It's a Grand Night for Singing with
The Bay Area Cabaret, celebrating its third season of bringing top flight cabaret artists to San Francisco, recently presented "the Queen of Cabaret" Amanda McBroom and rising cabaret artist Sony Holland at the Commandants Ballroom of the Marines Memorial Club in San Francisco. It was a night to remember as two great artists mesmerized the fully packed room.
Local jazz artist Sony Holland opened the two-hour show with great backup by Benny Watson on piano, Seward McCline on bass, and David Rokeach on drums. Ms. Holland has been described by the San Francisco Chronicle as a "decidedly modern jazz diva," and I agree with that assessment. She is an "Ann-Margret with brains" and her voice is a cross between Peggy Lee and the pop styling of Nancy Wilson.
Pert and petite, dressed in a stunning black cocktail dress, Sony Holland went immediately into the swinging "Come Fly With Me," with an outstanding jazz solo on piano by Benny Watson. The effervescent singer did a smooth rendition of Hoagy Carmichael and Ned Washington's "The Nearness of You." Changing keys, she segued into "I'm No Angel Myself," from her third CD, with a great Latin beat from the trio.
Sony had a hint of sultriness when singing the Cole Porter classic "I've Got You Under My Skin," with each word coming softly and clearly through that throaty voice. She finished her session with the Etta James' classic "At Last," ending with a crescendo of commanding sounds. Sony Holland will be appearing at Yoshi's on Jack London Square, 510 Embarcadero, West Oakland on January 29th.
After a brief intermission, Amanda McBroom took the stage, dressed in a sexy diamond sequinned cocktail dress, looking radiate. She sang a mix of originals and standards, concentrating largely on her own compositions. This legendary singer has the touch of a great actress when singing her own songs. She is an accomplished composer and one of the few writers who is also a consummate performer. Most of her collaborations are with her pianist Michelle Brourman, who knows how to tickle those ivories. They are working together on a Broadway musical based on a 1998 British film called Dangerous Beauty.

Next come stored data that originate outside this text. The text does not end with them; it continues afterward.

(** Lines 788-829: the traversal loop. Every round takes an entry from the
    queue, and a node that is visited for the first time appends its
    successors; [fuel] bounds the number of rounds, and the result is [None]
    when the queue is not empty after that many. *)
Fixpoint traverse (fuel : nat) (node_map : gmap (list N) Node)
    (adj_list : gmap (list N) (list child)) (st : bfs_state)
    : option (result bfs_state) :=
  match fuel with
  | O => None
  | S fuel' =>
      match queue st with
      | [] => Some (Ok st)
      | current :: rest =>
          if bool_decide (q_id current ∈ visited st) then
            traverse fuel' node_map adj_list
              (mkBfs rest (visited st) (layout st) (max_row st))
          else
            match node_map !! q_id current with
            | None => Some (Raise KeyError)
            | Some node =>
                let children := default [] (adj_list !! q_id current) in
                traverse fuel' node_map adj_list
                  (mkBfs (rest ++ successors node children current)
                         ({[q_id current]} ∪ visited st)
                         (<[q_id current :=
                              mkCell (q_col current) (q_row current) node]> (layout st))
                         (Z.max (max_row st) (q_row current)))
            end
      end
  end.

(** Lines 832-840: the nodes that the traversal has not reached. *)
Definition place_orphans (nodes : list Node) (layout : gmap (list N) cell) (max_row : Z)
  : gmap (list N) cell * Z :=
  fold_left (fun lm node =>
               match lm.1 !! n_id node with
               | None => (<[n_id node := mkCell 0 (lm.2 + 1) node]> lm.1, (lm.2 + 1)%Z)
               | Some _ => lm
               end)
            nodes (layout, max_row).

(** [def _calculate_flowchart_layout(self, nodes, edges)]. The fuel given to
    the traversal is enough for it to empty the queue ([traverse_finishes]
    below), so the default is never taken. *)
Definition _calculate_flowchart_layout (nodes : list Node) (edges : list Edge)
  : result (gmap (list N) cell) :=
  let node_map := fold_left (fun m node => <[n_id node := node]> m) nodes ∅ in
  (* Find start node *)
  let target_nodes : gset (list N) := list_to_set (to_node <$> edges) in
  match nodes with
  | [] => Raise IndexError
  | first :: _ =>
      let start_node :=
        default first (head (filter (fun node => n_id node ∉ target_nodes) nodes)) in
      (* Build adjacency list *)
      let adj_list := adjacency edges in
      st ← default (Raise KeyError)
             (traverse (2 + length edges) node_map adj_list
                (mkBfs [mkQueued (n_id start_node) 0 0] ∅ ∅ 0));
      (* Handle any remaining nodes that weren't reached by BFS *)
      let layout := (place_orphans nodes (layout st) (max_row st)).1 in
      (* Normalize columns to start from 0 *)
      min_col ← min_of (col <$> (map_to_list layout).*2);
      Ok (if (min_col <? 0)%Z then
            (fun pos => mkCell (col pos - min_col) (row pos) (cell_node pos)) <$> layout
          else layout)
  end.
(** [a.map(cb)]: the callback runs once per index that holds a value, in
    ascending index order; a hole stays a hole and the callback is not
    called for it. *)
Fixpoint Array_map {A B : Type} (cb : A -> M B) (a : JsArray.t A) : M (JsArray.t B) :=
  match a with
  | [] => ret []
  | None :: r => bind (Array_map cb r) (fun r' => ret (None :: r'))
  | Some v :: r =>
      bind (cb v) (fun y => bind (Array_map cb r) (fun r' => ret (Some y :: r')))
  end.

End Effects.

Arguments ret {World A} x.
Arguments bind {World A B} m k.
Arguments Array_map {World A B} cb a.

Declare Scope js_scope.
Delimit Scope js_scope with js.
Notation "x <- m ;; k" := (bind m (fun x => k))
  (at level 61, m at next level, right associativity) : js_scope.

Local Open Scope js_scope.

(** ** Values and types the fixture imports *)

Inductive JsValue : Type :=
| undefined
| null
| JsBool (b : bool)
| JsStr (s : string).

(** Modelled from the spec: the enumeration [AssetConditionEvaluationStatus]
    is declared in [graphql/types], which is not among the sources; the
    stories use the three outcomes the spec lists. *)
Inductive AssetConditionEvaluationStatus : Type :=
| TRUE
| FALSE
| SKIPPED.

(** A range of partition keys; the fixture never builds one. *)
Record PartitionKeyRange : Type := {
  range_start : string;
  range_end : string
}.

Record AssetKey : Type := {
  path : list string
}.

Record SubsetValue : Type := {
  boolValue : option bool;
  partitionKeys : JsArray.t string;
  partitionKeyRanges : option (list PartitionKeyRange);
  isPartitioned : bool
}.

Record Subset : Type := {
  assetKey : AssetKey;
  subsetValue : SubsetValue
}.

(** ** A deterministic stand-in for faker

    The generator state is the sequence of words still to come;
    [words count] takes the next [count] of them and joins them with one
    space, which is how faker builds a phrase. *)

Module Tape.

Definition t : Type := nat -> string.

Definition words (count : nat) : M t string := fun tape =>
  (String.concat " " (List.map tape (seq 0 count)), fun i => tape (count + i)).

Definition constant (word : string) : t := fun _ => word.

Definition of_list (ws : list string) : t := fun i => nth i ws "".

Definition sample : t := of_list ["Foo"; "Bar"; "Baz"; "Qux"].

Ms. McBroom opened her segment with her own composition called "Old Love," which is about a bittersweet reunion with a past lover. The song ends with an "old man" on bended knee asking "Would you marry me?" and she replies "Yes." The old man asks if he can ask one more question to which she replies in the affirmative, and he says, "Would you help me up?". She turned sensual singing her own "Hot in Here" that got the hearts of those men sitting in the front thumping. She told the audience that she wrote the next song here in San Francisco; she sang a complicated rendition of "Wheels" with her dynamic voice. The lyrics of this song run to four to five syllables and she gave it a powerful ending. She took a sarcastically funny look at plastic surgery in the song "The Life," with clever lyrics. The melody by Ms. Brourman has a great waltz beat.
Ms. McBroom sang with great emotion the poignant song "My Foolish Heart," by Victor Young and Ned Washington, and then went into the heartrending "A Beautiful Mistake." She sang two classy songs from her Shakespeare heroine series. The first, a paean to Titania Queen of the Night, is called "Everyone Gonna Love an Ass Sometimes," and her favorite love song of the series, "Suddenly Love," is a tribute to Olivia. The highlight of the whole segment was a song dedicated to her father, David Bruce, who was a "B" actor in Hollywood (I knew him when working in films). This song, "Errol Flynn," is a flat out masterpiece. It covers the relationship she had with her dad growing up and brilliantly evokes a wonderful era of Hollywood.
Ms. McBroom presented sharp and sophisticated patter between songs. She credits Jacques Brel as her greatest influence in music and lyrics and talked about her mother taking her to see Jacques Brel is Alive and Well and Living in Paris in 1969. During that time, a replacement was needed and she tried out by singing a French song in a somewhat Texan accent. However, she got the role, marking her first appearance on stage. McBroom is now working on a new album with Brel songs that have never been heard in this country (a second Jacques Brel revue in South Africa never reached out shores). She sang one of the songs, called "Early Morning Hangers On," which is in an entirely different style for the Belgian genius. She ended the session with the Brel classic, the complicated "Carousel," a stunner that she built to an emotional peak.
Amanda McBroom has a rare greatness that captivates an audience. This gifted writer and performer sings wonderful short stories that remind me of songs by Stephen Sondheim. She is truly a queen of cabaret.
The cabaret concert took place at the Marines Memorial Hotel Ballroom on Sutter Street in San Francisco on November 12th. Karen Mason will appear in the Crystal Ballroom with a Valentine's Concert on Sunday, February 4th, and Maureen McGovern will offer an evening of Gershwin and other favorites in the Commandants Ballroom on May 6th.